Born in Como, Quebec, Dr. Shepherd graduated in medicine from McGill University in 1873. After further studies in Britain and Europe, he returned to McGill in 1875 as Demonstrator in Anatomy. In 1879, he joined the staff of the Montreal General Hospital. Dr. Shepherd also served as Professor of Dermatology from 1908 to 1913, and as Dean of the Faculty of Medicine from 1908 to 1914, retiring as Emeritus Dean and Professor in 1919.

Like Miss Howard's friends the Cloustons, the Shepherds spent a considerable amount of time west of the city near the Lake of Two Mountains (Lac des Deux-Montagnes).

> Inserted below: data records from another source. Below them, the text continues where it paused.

(** [getCountry] and [regions_for_name] take the code path exactly when
    [isISO] holds. *)
Lemma getCountry_route E self name :
  (isISO name = true ->
   getCountry E self name =
     Ok (option_map Country.fromPyCountry (pycountry_alpha_2 E name))) /\
  (isISO name = false -> correctMisspelling self = false ->
   getCountry E self name =
     Ok (option_map Country.fromPyCountry (pycountry_name E name))).
Proof.
  unfold getCountry. split.
  - intros ->. cbn. now destruct (pycountry_alpha_2 E name).
  - intros -> ->. cbn. now destruct (pycountry_name E name).
Qed.

Lemma regions_for_name_route E self region_name :
  regions_for_name E self region_name =
  bind (places_by_name E self region_name
          (if isISO region_name then "regionIsoCode" else "regionName"))
       (fun regionRecords => lift (mapR Region.fromGeoLite2 regionRecords)).
Proof. unfold regions_for_name. now destruct (isISO region_name). Qed.

(** C8, at the failing input: the three characters "US" and a newline
    are accepted by [isISO] although the newline is not in [0-9A-Z],
    because [$] also matches before a final newline; [getCountry] then
    looks the string up as a code. *)
Theorem isISO_accepts_trailing_newline :
  isISO us_newline = true /\
  String.length us_newline = 3%nat /\
  forallb iso_char (list_ascii_of_string us_newline) = false /\
  isISO "US" = true /\
  isISO "Singapore" = false /\
  forall E self,
    getCountry E self us_newline =
      Ok (option_map Country.fromPyCountry (pycountry_alpha_2 E us_newline)).
Proof.
  repeat (split; [reflexivity|]).
  intros E self. now apply getCountry_route.
Qed.

(** ** The store *)

Lemma query_view_Ok view db rows db' :
  query_view view db = Ok (rows, db') ->
  db' = db /\ view ∈ views db /\
  exists base cols rows0,
    view_source view = Some (base, cols) /\
    tables db !! base = Some rows0 /\
    rows = map (select_as cols) rows0.
Proof.
  unfold query_view. destruct (bool_decide (view ∈ views db)) eqn:Hv; [|discriminate].
  apply bool_decide_eq_true in Hv.
  destruct (view_source view) as [[base cols]|]; [|discriminate].
  destruct (tables db !! base) as [rows0|] eqn:Ht; [|discriminate].
  intros [= <- <-]. eauto 10.
Qed.

Lemma query_view_run view db base cols rows0 :
  view ∈ views db ->
  view_source view = Some (base, cols) ->
  tables db !! base = Some rows0 ->
  query_view view db = Ok (map (select_as cols) rows0, db).
Proof.
  intros Hv Hs Ht. unfold query_view.
  rewrite (bool_decide_eq_true_2 _ Hv), Hs, Ht. reflexivity.
Qed.

Lemma query_table_run name db rows :
  tables db !! name = Some rows -> query_table name db = Ok (rows, db).
Proof. intros H. unfold query_table. now rewrite H. Qed.

Lemma getView_source self :
  view_source (getView self) =
  Some (if useWikiData self then "City_wikidata" else "cities",
        if useWikiData self
        then [("name", "name"); ("regionName", "regionLabel");
              ("regionIsoCode", "regionIsoCode"); ("countryName", "countryLabel");
              ("countryIsoCode", "countryIsoCode"); ("population", "cityPopulation");
              ("gdp", "countryGDP_perCapita")]
        else [("name", "city_name"); ("regionName", "subdivision_1_name");
              ("regionIsoCode", "subdivision_1_iso_code");
              ("countryName", "country_name");
              ("countryIsoCode", "country_iso_code")]).
Proof. unfold getView. now destruct (useWikiData self). Qed.

(** *** Population *)

Section Populate.

Variable E : Env.
Variable self : Locator.

(** The statements run by [populate_db] once it has decided to
    populate. *)
Lemma populate_db_forced force db :
  negb (db_has_data self db) || force = true ->
  populate_db E self force db =
  bind (populate_Cities E)
    (fun _ =>
       bind (if useWikiData self
             then bind (populate_Countries E)
                    (fun _ => bind (populate_Regions E)
                       (fun _ => bind (populate_Cities_FromWikidata E)
                          (fun _ => create_view "WikidataCityLookup")))
             else ret tt)
         (fun _ => bind (populate_PrefixTree E self)
                     (fun _ => populate_PrefixAmbiguities self))) db.
Proof. intros H. unfold populate_db at 1. cbn [bind gets]. now rewrite H. Qed.

Lemma populate_db_noop db :
  db_has_data self db = true -> populate_db E self false db = Ok (tt, db).
Proof. intros H. unfold populate_db. cbn [bind gets]. now rewrite H. Qed.

Lemma populate_Cities_Ok db a db' :
  populate_Cities E db = Ok (a, db') ->
  ingestions db' = S (ingestions db) /\
  "GeoLite2CityLookup" ∈ views db' /\
  tables db' = <["cities" := getGeolite2Cities E]> (tables db).
Proof.
  unfold populate_Cities. cbn. intros [= <- <-]. cbn.
  repeat split. set_solver.
Qed.

Lemma populate_Cities_total db : exists db', populate_Cities E db = Ok (tt, db').
Proof. eexists. reflexivity. Qed.

(** The Wikidata part of the population. *)
Lemma wikidata_part_Ok db a db' :
  (if useWikiData self
   then bind (populate_Countries E)
          (fun _ => bind (populate_Regions E)
             (fun _ => bind (populate_Cities_FromWikidata E)
                (fun _ => create_view "WikidataCityLookup")))
   else ret tt) db = Ok (a, db') ->
  ingestions db' = ingestions db /\
  (forall v, v ∈ views db -> v ∈ views db') /\
  (forall t, is_Some (tables db !! t) -> is_Some (tables db' !! t)) /\
  (useWikiData self = true ->
   "WikidataCityLookup" ∈ views db' /\
   (is_Some (City_wikidata_db E !! "City_wikidata") ->
    is_Some (tables db' !! "City_wikidata"))).
Proof.
  destruct (useWikiData self).
  - cbn. intros [= <- <-]. cbn. split; [reflexivity|]. split; [set_solver|].
    split.
    + intros t Ht. apply lookup_union_is_Some. right.
      destruct (decide (t = "regions")) as [->|Hr];
        [rewrite lookup_insert_eq; eauto|rewrite lookup_insert_ne by congruence].
      destruct (decide (t = "countries")) as [->|Hc];
        [rewrite lookup_insert_eq; eauto|rewrite lookup_insert_ne by congruence].
      exact Ht.
    + intros _. split; [set_solver|]. intros Hs.
      apply lookup_union_is_Some. now left.
  - cbn. intros [= <- <-]. split; [reflexivity|]. split; [auto|]. split; [auto|].
    discriminate.
Qed.

Lemma wikidata_part_total db :
  exists db',
    (if useWikiData self
     then bind (populate_Countries E)
            (fun _ => bind (populate_Regions E)
               (fun _ => bind (populate_Cities_FromWikidata E)
                  (fun _ => create_view "WikidataCityLookup")))
     else ret tt) db = Ok (tt, db').
Proof. destruct (useWikiData self); eexists; reflexivity. Qed.

Lemma populate_PrefixTree_Ok db a db' :
  populate_PrefixTree E self db = Ok (a, db') ->
  ingestions db' = ingestions db /\ views db' = views db /\
  exists rows, tables db' = <["prefixes" := rows]> (tables db).
Proof.
  unfold populate_PrefixTree. intros H.
  apply bind_Ok in H as (recs & db1 & Hq & H).
  apply query_view_Ok in Hq as (-> & _). cbn in H. injection H as <- <-.
  cbn. eauto.
Qed.
(** * Snooz BLE WebSocket service: device orchestration and gateway layer

    A shallow embedding of [ble_ws_service/ble_snooz.py],
    [ble_ws_service/snooz_manager.py] and [ble_ws_service/ws_server.py],
    followed by the properties of the discovery scan, the rescan loop, the
    state-change debouncer, the BLE operation gate and the WebSocket
    command handler.

    Conventions of the embedding.
    - A Python [str] is a [string]; [upper], [lower] and [strip] are
      Python's on ASCII text ([isascii]): hardware addresses are MACs or
      UUIDs, and the rule of the scan is stated for ASCII names. Python
      also folds the case of letters outside the ASCII range and trims
      the white space outside it, which these functions do not.
    - A [dict] that is only looked up is a [gmap]; a [dict] that is iterated
      ([found.items()]) is an association list in insertion order; a [set]
      that is iterated is the list of its elements in iteration order.
    - A coroutine is a [Task]: a tree of the effects it awaits (the gate,
      the device library, the socket), with [Raise] for an exception.
    - Time is in milliseconds, an integer. *)

From Stdlib Require Import ZArith QArith Qround Ascii String List Bool Lia.
From stdpp Require Import gmap strings list fin_maps pretty.

Set Warnings "-register-all".

Open Scope string_scope.
Open Scope Z_scope.

(** ** Python strings *)

(** [str.isspace] on one ASCII character: TAB, LF, VT, FF, CR, FS, GS, RS,
    US and the space. *)
Definition py_isspace (c : ascii) : bool :=
  let n := nat_of_ascii c in
  ((9 <=? n)%nat && (n <=? 13)%nat) || ((28 <=? n)%nat && (n <=? 32)%nat).

Definition ascii_upper (c : ascii) : ascii :=
  let n := nat_of_ascii c in
  if ((97 <=? n)%nat && (n <=? 122)%nat)%bool then ascii_of_nat (n - 32) else c.

Definition ascii_lower (c : ascii) : ascii :=
  let n := nat_of_ascii c in
  if ((65 <=? n)%nat && (n <=? 90)%nat)%bool then ascii_of_nat (n + 32) else c.

Fixpoint str_map (f : ascii -> ascii) (s : string) : string :=
  match s with
  | EmptyString => EmptyString
  | String c r => String (f c) (str_map f r)
  end.

(** [s.upper()] and [s.lower()], for a string in the ASCII range. *)
Definition upper : string -> string := str_map ascii_upper.
Definition lower : string -> string := str_map ascii_lower.

Fixpoint lstrip (s : string) : string :=
  match s with
  | EmptyString => EmptyString
  | String c r => if py_isspace c then lstrip r else s
  end.

Fixpoint rstrip (s : string) : string :=
  match s with
  | EmptyString => EmptyString
  | String c r =>
      match rstrip r with
      | EmptyString => if py_isspace c then EmptyString else String c EmptyString
      | r' => String c r'
      end
  end.

(** [s.strip()], for a string in the ASCII range. *)
Definition strip (s : string) : string := rstrip (lstrip s).

(** Truth value of a [str]: the empty string is falsy. *)
Definition str_truthy (s : string) : bool :=
  match s with EmptyString => false | _ => true end.

(** [x or y] on optional strings ([None] and the empty string are falsy). *)
Definition opt_or (x : option string) (y : option string) : option string :=
  match x with
  | Some s => if str_truthy s then x else y
  | None => y
  end.

(** [x or ""] at the end of an [or] chain. *)
Definition or_empty (x : option string) : string :=
  match x with Some s => s | None => "" end.

(** [s.startswith(p)]. *)
Fixpoint startswith (p s : string) : bool :=
  match p, s with
  | EmptyString, _ => true
  | String a p', String b s' => if Ascii.eqb a b then startswith p' s' else false
  | String _ _, EmptyString => false
  end.

(** ** Python exceptions *)

Inductive exn : Type :=
| ValueError (msg : string)
| RuntimeError (msg : string)
| KeyError (key : string)
| TypeError (msg : string)
| AttributeError (msg : string)
| AssertionError
| LibraryError (msg : string)
| OverflowError (msg : string).
(** * ggda: generation of test data from struct types

    A shallow embedding of the package's two files: the [Generator]
    (New, SetDefaults, SetCustom, Generate, GenerateOne, fillStruct,
    autoFill, GenerateSlice, GenerateSliceWith, generatePrimitive) and the
    [Builder] (Build,
    With, WithDefaults, Generate, GenerateOne, generateSingle).

    The package works through Go's [reflect]; the part of [reflect] it
    touches is modelled first: kinds, type descriptors, values, the
    panics of [NumField], [Set], [SetInt] and [Interface], and [IsZero].
    A panic is a result of its own ([Panic]); the wall clock read by
    [time.Now] is an explicit counter threaded through generation. *)

From Stdlib Require Import ZArith String Ascii List Bool Lia.
From Stdlib Require Import DecimalString.
From Stdlib Require DecimalPos DecimalZ.
From Stdlib Require Import Floats.SpecFloat.
From stdpp Require Import base option list strings gmap.

Set Warnings "-register-all".

Local Open Scope string_scope.
Local Open Scope Z_scope.

(** ** Machine integers *)

(** A [w]-bit unsigned integer keeps the low [w] bits. *)
Definition wrap_unsigned (w x : Z) : Z := x mod 2 ^ w.

(** A [w]-bit signed integer, two's complement. *)
Definition wrap_signed (w x : Z) : Z :=
  (x + 2 ^ (w - 1)) mod 2 ^ w - 2 ^ (w - 1).

(** Go's [int] is taken to be 64 bits wide. *)
Definition int_add (a b : Z) : Z := wrap_signed 64 (a + b).

(** The conversions [int64(x)] and [uint64(x)] of an [int]. *)
Definition int64 (x : Z) : Z := wrap_signed 64 x.
Definition uint64 (x : Z) : Z := wrap_unsigned 64 x.

(** ** float64 *)

Definition f64_mul : spec_float -> spec_float -> spec_float := SFmul 53 1024.

(** [float64(x)] of an integer: round to nearest, ties to even. *)
Definition float64_of_int (x : Z) : spec_float := binary_normalize 53 1024 x 0 false.

(** The constant [1.1] as a float64, 0x3FF199999999999A. *)
Definition f64_1_1 : spec_float := S754_finite false 4953959590107546 (-52).

(** The conversion [float32(x)] of a float64. *)
Definition float32_of_float64 (x : spec_float) : spec_float :=
  match x with
  | S754_finite s m e => binary_normalize 24 128 (if s then Z.neg m else Z.pos m) e s
  | _ => x
  end.

(** ** Strings *)

(** [%d] of [fmt.Sprintf]. *)
Definition itoa (n : Z) : string := NilZero.string_of_int (Z.to_int n).

(** [fmt.Sprintf("%s_%d", s, n)]. *)
Definition Sprintf_s_d (s : string) (n : Z) : string := s ++ "_" ++ itoa n.

Definition lowerByte (c : ascii) : ascii :=
  let n := N_of_ascii c in
  if ((65 <=? n) && (n <=? 90))%N then ascii_of_N (n + 32) else c.

Fixpoint isASCII (s : string) : bool :=
  match s with
  | EmptyString => true
  | String c r => (N_of_ascii c <? 128)%N && isASCII r
  end.

Fixpoint mapBytes (f : ascii -> ascii) (s : string) : string :=
  match s with
  | EmptyString => EmptyString
  | String c r => String (f c) (mapBytes f r)
  end.

(** Substring test, for statements about what a message mentions. *)
Fixpoint contains (s sub : string) : bool :=
  String.prefix sub s ||
  match s with
  | EmptyString => false
  | String _ r => contains r sub
  end.
End os.

(** The report of the residency provider: [Mincore{Cached, Miss}]. *)
Record Mincore : Type := mkMincore {
  mc_Cached : Z;
  mc_Miss : Z
}.

(** page cache status *)
Record PcStatus : Type := mkPcStatus {
  Name : string;
  Size : Z;
  Timestamp : Time;
  Mtime : Time;
  Pages : Z;
  Cached : Z;
  Uncached : Z;
  Percent : float64.t
}.

(** [PcStatus{Name: fname}]: every other field at its zero value. *)
Definition PcStatus_named (fname : string) : PcStatus :=
  {| Name := fname; Size := 0; Timestamp := 0; Mtime := 0;
     Pages := 0; Cached := 0; Uncached := 0; Percent := float64.zero |}.

Definition set_Size (pcs : PcStatus) (v : Z) : PcStatus :=
  {| Name := Name pcs; Size := v; Timestamp := Timestamp pcs;
     Mtime := Mtime pcs; Pages := Pages pcs; Cached := Cached pcs;
     Uncached := Uncached pcs; Percent := Percent pcs |}.

Definition set_Timestamp (pcs : PcStatus) (v : Time) : PcStatus :=
  {| Name := Name pcs; Size := Size pcs; Timestamp := v;
     Mtime := Mtime pcs; Pages := Pages pcs; Cached := Cached pcs;
     Uncached := Uncached pcs; Percent := Percent pcs |}.

Definition set_Mtime (pcs : PcStatus) (v : Time) : PcStatus :=
  {| Name := Name pcs; Size := Size pcs; Timestamp := Timestamp pcs;
     Mtime := v; Pages := Pages pcs; Cached := Cached pcs;
     Uncached := Uncached pcs; Percent := Percent pcs |}.

Definition set_Pages (pcs : PcStatus) (v : Z) : PcStatus :=
  {| Name := Name pcs; Size := Size pcs; Timestamp := Timestamp pcs;
     Mtime := Mtime pcs; Pages := v; Cached := Cached pcs;
     Uncached := Uncached pcs; Percent := Percent pcs |}.

Definition set_Cached (pcs : PcStatus) (v : Z) : PcStatus :=
  {| Name := Name pcs; Size := Size pcs; Timestamp := Timestamp pcs;
     Mtime := Mtime pcs; Pages := Pages pcs; Cached := v;
     Uncached := Uncached pcs; Percent := Percent pcs |}.

Definition set_Uncached (pcs : PcStatus) (v : Z) : PcStatus :=
  {| Name := Name pcs; Size := Size pcs; Timestamp := Timestamp pcs;
     Mtime := Mtime pcs; Pages := Pages pcs; Cached := Cached pcs;
     Uncached := v; Percent := Percent pcs |}.

Definition set_Percent (pcs : PcStatus) (v : float64.t) : PcStatus :=
  {| Name := Name pcs; Size := Size pcs; Timestamp := Timestamp pcs;
     Mtime := Mtime pcs; Pages := Pages pcs; Cached := Cached pcs;
     Uncached := Uncached pcs; Percent := v |}.

Definition BLKGETSIZE64 : Z := 0x80081272.

(** [mode&os.ModeDevice != 0 && mode&os.ModeCharDevice == 0] *)
Definition block_device_mode (mode : Z) : bool :=
  negb (Z.land mode os.ModeDevice =? 0)
  && (Z.land mode os.ModeCharDevice =? 0).

(** ** The calls the pipeline makes, and their trace *)

(** One entry per call, with its arguments and what it returned. *)
Inductive Event : Type :=
| EvOpen (name : string) (r : os.File + error)
| EvClose (f : os.File) (r : option error)
| EvFilter (f : os.File) (r : option error)
| EvFileStat (f : os.File) (r : os.FileInfo + error)
| EvStat (name : string) (r : os.FileInfo + error)
| EvIoctl (f : os.File) (req : Z) (size : Z) (errno : Z)
| EvNow (t : Time)
| EvMincore (f : os.File) (size : Z) (r : option Mincore * option error).

(** The operating system seen from the package: each call reads and changes
    the kernel state [W] and returns its result.  [sys_ioctl f req] returns
    what the call left in the [int64] its third argument points to, and the
    errno. *)
Record Sys (W : Type) : Type := mkSys {
  os_Open : string -> W -> (os.File + error) * W;
  os_Stat : string -> W -> (os.FileInfo + error) * W;
  File_Stat : os.File -> W -> (os.FileInfo + error) * W;
  File_Close : os.File -> W -> option error * W;
  sys_ioctl : os.File -> Z -> W -> (Z * Z) * W;
  time_Now : W -> Time * W
}.

Arguments os_Open {W} _ _ _.
Arguments os_Stat {W} _ _ _.
Arguments File_Stat {W} _ _ _.
Arguments File_Close {W} _ _ _.
Arguments sys_ioctl {W} _ _ _ _.
Arguments time_Now {W} _ _.

(** A computation over the kernel state and the trace so far. *)
Definition M (W A : Type) : Type := W * list Event -> A * (W * list Event).

Definition ret {W A : Type} (a : A) : M W A := fun s => (a, s).

Definition bind {W A B : Type} (m : M W A) (k : A -> M W B) : M W B :=
  fun s => let (a, s') := m s in k a s'.

(** Perform one call [h] and log it as [ev]. *)
Definition call {W R : Type} (h : W -> R * W) (ev : R -> Event) : M W R :=
  fun s => let (r, w') := h (fst s) in (r, (w', snd s ++ [ev r])).

(** [defer cleanup] followed by [body]: the cleanup runs when the body has
    produced the function's results, and what it returns is dropped. *)
Definition defer {W A C : Type} (cleanup : M W C) (body : M W A) : M W A :=
  bind body (fun a => bind cleanup (fun _ => ret a)).

Declare Scope go_scope.
Delimit Scope go_scope with go.
Notation "x <- m ;; k" := (bind m (fun x => k))
  (at level 61, m at next level, right associativity) : go_scope.
Notation "' p <- m ;; k" := (bind m (fun x => let 'p := x in k))
  (at level 61, p pattern, m at next level, right associativity) : go_scope.

(** ** The package *)
Section Pcstats.

Context {W : Type}.
Variable sys : Sys W.

(** [GetFileMincore], the residency provider of the package: it lives in
    another file; the pipeline is stated over any provider. *)
Variable GetFileMincore :
  os.File -> Z -> W -> (option Mincore * option error) * W.

Local Open Scope go_scope.

Definition _isBlockDevice (path : string) : M W (bool * option error) :=
  r <- call (os_Stat sys path) (EvStat path) ;;
  match r with
  | inr err => ret (false, Some err)
  | inl info =>
      let mode := os.Mode info in
      ret (block_device_mode mode, None)
  end.

Definition getBlockDeviceSize (path : string) : M W (Z * option error) :=
  r <- call (os_Open sys path) (EvOpen path) ;;
  match r with
  | inr err => ret (0, Some err)
  | inl file =>
      defer (call (File_Close sys file) (EvClose file))
        ('(size, errno) <-
            call (sys_ioctl sys file BLKGETSIZE64)
                 (fun r => EvIoctl file BLKGETSIZE64 (fst r) (snd r)) ;;
         if negb (errno =? 0) then ret (0, Some (Errno errno))
         else ret (size, None))
  end.

(** The last four statements of [GetPcStatus]. *)
Definition aggregate (pcs : PcStatus) (mincore : Mincore) : PcStatus :=
  let pcs := set_Cached pcs (goint.of_Z (mc_Cached mincore)) in
  let pcs := set_Pages pcs (goint.add (goint.of_Z (mc_Cached mincore))
                                      (goint.of_Z (mc_Miss mincore))) in
  let pcs := set_Uncached pcs (goint.of_Z (mc_Miss mincore)) in
  set_Percent pcs
    (float64.mul (float64.div (float64.of_int (Cached pcs))
                              (float64.of_int (Pages pcs)))
                 (float64.of_int 100)).

Definition GetPcStatus (fname : string)
    (filter : os.File -> W -> option error * W)
    : M W (PcStatus * option error) :=
  let pcs := PcStatus_named fname in
  r <- call (os_Open sys fname) (EvOpen fname) ;;
  match r with
  | inr err =>
      ret (pcs, Some (fmt_Errorf "could not open file for read: %v" err))
  | inl f =>
    defer (call (File_Close sys f) (EvClose f))
     (e <- call (filter f) (EvFilter f) ;;
      match e with
      | Some err => ret (pcs, Some err)
      | None =>
      r <- call (File_Stat sys f) (EvFileStat f) ;;
      match r with
      | inr err => ret (pcs, Some (fmt_Errorf "could not stat file: %v" err))
      | inl finfo =>
      if os.IsDir finfo
      then ret (pcs, Some (errors_New "file is a directory")) else
      '(isBlock, err) <- _isBlockDevice fname ;;
      match err with
      | Some err => ret (pcs, Some err)
      | None =>
      '(size, err) <- (if isBlock : bool then getBlockDeviceSize fname
                       else ret (os.Size finfo, None)) ;;
      let pcs := set_Size pcs size in
      match err with
      | Some err => ret (pcs, Some err)
      | None =>
      now <- call (time_Now sys) EvNow ;;
      let pcs := set_Timestamp pcs now in
      let pcs := set_Mtime pcs (os.ModTime finfo) in
      '(mincore, err) <- call (GetFileMincore f (Size pcs))
                           (EvMincore f (Size pcs)) ;;
      match err with
      | Some err => ret (pcs, Some err)
      | None =>
      match mincore with
      | None => ret (pcs, None)
      | Some mincore => ret (aggregate pcs mincore, None)
      end end end end end end)
  end.

(** A whole call, from an empty trace. *)
Definition run (fname : string) (filter : os.File -> W -> option error * W)
    (w : W) : (PcStatus * option error) * (W * list Event) :=
  GetPcStatus fname filter (w, []).

End Pcstats.

Arguments _isBlockDevice {W} sys path _.
Arguments getBlockDeviceSize {W} sys path _.
Arguments GetPcStatus {W} sys GetFileMincore fname filter _.
Arguments run {W} sys GetFileMincore fname filter w.

(** Modelled from the spec: the Page Residency Provider ([GetFileMincore],
    whose source file is not part of the sources read here).  "When N == 0,
    the provider yields no residency data": for a byte length of zero the
    report is absent and there is no error. *)
Definition provider_skips_empty {W : Type}
    (provider : os.File -> Z -> W -> (option Mincore * option error) * W)
    : Prop :=
  forall f w, fst (provider f 0 w) = (None, None).

(** [Percent] read as the exact quotient: the real number the field stands
    for is [100 * Cached / Pages]. *)
Definition percent_is_exact (pcs : PcStatus) : Prop :=
  float64.to_R (Percent pcs)
  = (100 * IZR (Cached pcs) / IZR (Pages pcs))%R.

(** The calls that resolve the size or probe residency: everything the
    pipeline does after the directory check. *)
Definition after_directory_check (ev : Event) : bool :=
  match ev with
  | EvStat _ _ | EvIoctl _ _ _ _ | EvNow _ | EvMincore _ _ _ => true
  | EvOpen _ _ | EvClose _ _ | EvFilter _ _ | EvFileStat _ _ => false
  end.

Definition is_open_event (ev : Event) : bool :=
  match ev with EvOpen _ _ => true | _ => false end.

(** The reading of the device-size query "against the open handle acquired
    at pipeline start": every ioctl in the trace is on the handle returned by
    the first call, and the target is opened once. *)
Definition query_on_pipeline_handle (tr : list Event) : Prop :=
  forall name f, hd_error tr = Some (EvOpen name (inl f)) ->
    (forall g req size errno, In (EvIoctl g req size errno) tr -> g = f)
    /\ List.length (List.filter is_open_event tr) = 1%nat.

(** ** A small kernel to run the pipeline on

    Paths name nodes; a node has a mode, a stat size, a modification time,
    the capacity its block-size ioctl reports, and one residency bit per
    page.  Descriptors are handed out in increasing order. *)
Module sim.

Record Node : Type := mkNode {
  nd_mode : Z;
  nd_size : Z;
  nd_mtime : Time;
  nd_capacity : Z;
  nd_resident : list bool
}.

Record World : Type := mkWorld {
  files : list (string * Node);
  fds : list (Z * string);
  next_fd : Z;
  clock : Time
}.

Definition ENOENT : Z := 2.
Definition EBADF : Z := 9.
Definition ENOTTY : Z := 25.
Definition pagesize : Z := 4096.

Fixpoint lookup {A : Type} (eqb : A -> A -> bool) {B : Type}
    (k : A) (l : list (A * B)) : option B :=
  match l with
  | [] => None
  | (k', v) :: l' => if eqb k k' then Some v else lookup eqb k l'
  end.

Definition node_of (f : os.File) (w : World) : option Node :=
  match lookup Z.eqb (os.Fd f) (fds w) with
  | Some path => lookup String.eqb path (files w)
  | None => None
  end.

Definition info_of (n : Node) : os.FileInfo :=
  os.mkFileInfo (nd_mode n) (nd_size n) (nd_mtime n).

Definition Open (path : string) (w : World) : (os.File + error) * World :=
  match lookup String.eqb path (files w) with
  | None => (inr (PathError "open" path ENOENT), w)
  | Some _ =>
      (inl (os.mkFile (next_fd w)),
       mkWorld (files w) ((next_fd w, path) :: fds w) (next_fd w + 1)
               (clock w))
  end.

While the Clouston's country estate was located on the Island of Montreal in Senneville, the Shepherd's country home was in Como, across the lake, at the mouth of the Ottawa River. Many of the photographs of Dr Shepherd, his two daughters, Mary Cecilia (1881-1971) and Dorothy (b. 1886), and their older brother Ernest (1879-1918) were taken either at the family's Como home, across the river at Oka, or boating near the junction of the Ottawa and Saint Lawrence Rivers.

Closest in age to Gwendolen Marjorie Howard, Mary Cecilia Shepherd (often referred to as "Cecil") married the Montreal architect Percy Erskine Nobbs in 1909. It was Nobbs who was called upon to design McGill's Osler Library of the History of Medicine in memory of his father-in-law's former colleague and friend.